O mercado financeiro brasileiro registrou mais um dia de recuperação, com o dólar comercial fechando a R$ 5,20 nesta terça-feira (17), em meio à melhora do cenário externo. A bolsa de valores também apresentou alta, refletindo o apetite por risco e a movimentação de juros. O Resumo explica e descomplica para você.
Dólar Recua e Ibovespa Avança
O dólar comercial encerrou a negociação desta terça-feira (17) vendido a R$ 5,20, consolidando um recuo de R$ 0,029, ou -0,57%. A cotação chegou a R$ 5,178 por volta das 15h, mas diminuiu o ritmo de queda no final do pregão. Em dois dias, a moeda estadunidense caiu 2,19%, mas ainda acumula alta de 1,29% em março. – O real se destacou entre as moedas emergentes com melhor desempenho no dia, ao lado do florim húngaro e do shekel israelense. – A valorização da moeda brasileira reflete a melhora no apetite por risco no exterior, mesmo diante das incertezas no Oriente Médio e da alta do petróleo. – No mercado de ações, o índice Ibovespa, da B3, avançou 0,30%, fechando aos 180.409 pontos. – O indicador, contudo, reduziu os ganhos no fim da sessão devido à piora no cenário doméstico, com a ameaça de greve de caminhoneiros no fim de semana, decorrente da alta do diesel. – No exterior, os principais índices de Nova York tiveram desempenho positivo moderado.

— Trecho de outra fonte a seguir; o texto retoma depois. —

(** The name of a screen is empty for the header line [[]] and for no other. *)
Lemma header_name_empty h :
  isHeader h = true → Str.slice h 1 (Some (-1)%Z) = [] ↔ h = lit "[]".
Proof.
  intros [m ->]%isHeader_shape. rewrite slice_inner. split; [by intros ->|].
  intros [= H]. by destruct m as [|? [|??]].
Qed.

(** ** The screen of a header line, in both parsers *)

Lemma codets_screen_at text pre h post :
  linesOf text = pre ++ h :: post → isHeader h = true →
  ∃ screens, CodeTs.parse text = Normal screens
    ∧ length screens = length (headers (linesOf text))
    ∧ screens !! length (headers pre) = Some (CodeTs.screenOf (h, bodyOf post)).
Proof.
  intros Hl Hh. eexists. split; [apply codets_parse_blocks|].
  rewrite length_fmap, blocks_length. split; [done|].
  rewrite Hl. destruct (blocks_at pre h post Hh) as [bs [-> <-]].
  rewrite fmap_app, fmap_cons. rewrite <- (length_fmap CodeTs.screenOf bs).
  apply list_lookup_middle. done.
Qed.

Lemma part000_screen_at text pre h post :
  linesOf text = pre ++ h :: post → isHeader h = true →
  ∃ screens, Part000.parse text = Normal screens
    ∧ length screens = length (headers (linesOf text))
    ∧ screens !! length (headers pre) = Some (Part000.screenOf (h, bodyOf post)).
Proof.
  intros Hl Hh. eexists. split; [apply part000_parse_blocks|].
  rewrite length_fmap, blocks_length. split; [done|].
  rewrite Hl. destruct (blocks_at pre h post Hh) as [bs [-> <-]].
  rewrite fmap_app, fmap_cons. rewrite <- (length_fmap Part000.screenOf bs).
  apply list_lookup_middle. done.
Qed.

(** * The claims *)

(** C1, as stated, fails on [src/code.ts]: there the branch of the component
    prefixes stands before the branch of [=>] and takes the line, which gives
    the action [X => B] and no transition. *)
Lemma action_line_is_one_component_in_code_ts :
  CodeTs.parse (lit "[A]" ++ [LF] ++ lit "A X => B" ++ [LF])
  = Normal
      [{| CodeTs.type := CodeTs.screen;
          CodeTs.name := lit "A";
          CodeTs.requirements := Some CodeTs.noRequirements;
          CodeTs.components :=
            Some [{| CodeTs.Component.type := CodeTs.action;
                     CodeTs.Component.name := lit "X => B" |}];
          CodeTs.transitions := Some [] |}]
  ∧ ¬ (∃ scr t,
         CodeTs.parse (lit "[A]" ++ [LF] ++ lit "A X => B" ++ [LF])
         = Normal [scr]
         ∧ CodeTs.name scr = lit "A"
         ∧ CodeTs.components scr
           = Some [{| CodeTs.Component.type := CodeTs.action;
                      CodeTs.Component.name := lit "X" |}]
         ∧ CodeTs.transitions scr = Some [t]
         ∧ CodeTs.Transition.to t = lit "B").
Proof.
  assert (CodeTs.parse (lit "[A]" ++ [LF] ++ lit "A X => B" ++ [LF])
          = Normal [CodeTs.screenOf (lit "[A]", [lit "A X => B"; []])]) as Hrun
    by (vm_compute; reflexivity).
  split; [vm_compute; reflexivity|].
  intros (scr & t & Hp & _ & Hc & _).
  rewrite Hrun in Hp. injection Hp as <-. vm_compute in Hc. discriminate.
Qed.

O que isso muda na prática: A queda do dólar pode baratear produtos importados e viagens ao exterior, impactando positivamente o bolso do consumidor. A alta da bolsa, mesmo com instabilidades, indica uma percepção de valorização de empresas brasileiras.
Fatores Chave que Impulsionam o Mercado
A recuperação do mercado foi influenciada por uma série de fatores, tanto internos quanto externos: – As ações de petroleiras subiram, impulsionadas pela alta de 3,2% no petróleo do tipo Brent, que encerrou a US$ 103,42 o barril nesta terça-feira (17). – Papéis de bancos, no entanto, recuaram, mostrando a seletividade dos investidores. – Houve entrada de capital estrangeiro na bolsa brasileira, um sinal de confiança na economia nacional. – Essa entrada foi impulsionada pela valorização das ações da Petrobras e por leilões de recompra de títulos promovidos pelo Tesouro Nacional, que voltou a interferir no mercado de títulos públicos.
O que isso muda na prática: A injeção de capital estrangeiro e o bom desempenho de grandes empresas indicam um cenário mais atrativo para investimentos, o que pode impulsionar o crescimento econômico, gerar mais empregos e movimentar a cadeia de consumo.
Olho nos Juros e no Cenário Global
As expectativas para as decisões sobre juros e o cenário geopolítico continuam a influenciar as negociações: – Nesta quarta-feira (18), os Bancos Centrais do Brasil e dos Estados Unidos decidirão sobre os juros básicos de suas economias. – A expectativa é de manutenção das taxas pelo Federal Reserve nos EUA e um corte de 0,25 ponto percentual da Selic pelo Comitê de Política Monetária (Copom) no Brasil. – Declarações do presidente dos Estados Unidos, Donald Trump, indicando que o conflito no Oriente Médio pode ter curta duração, contribuíram para a melhora do humor dos mercados globais. – Contudo, a continuidade do fechamento do Estreito de Ormuz pelo Irã continuou a pressionar o preço do petróleo, que acumula alta de mais de 40% desde o início da guerra no Oriente Médio. – Analistas alertam que a volatilidade deve continuar elevada, com investidores atentos aos desdobramentos da guerra e seus impactos sobre a energia e a inflação mundial.
O que isso muda na prática: As decisões sobre juros afetam diretamente o custo de empréstimos, financiamentos e o rendimento de investimentos, impactando o poder de compra e o planejamento financeiro. A instabilidade global, especialmente no Oriente Médio, ainda pode trazer incertezas para os preços de combustíveis e a inflação.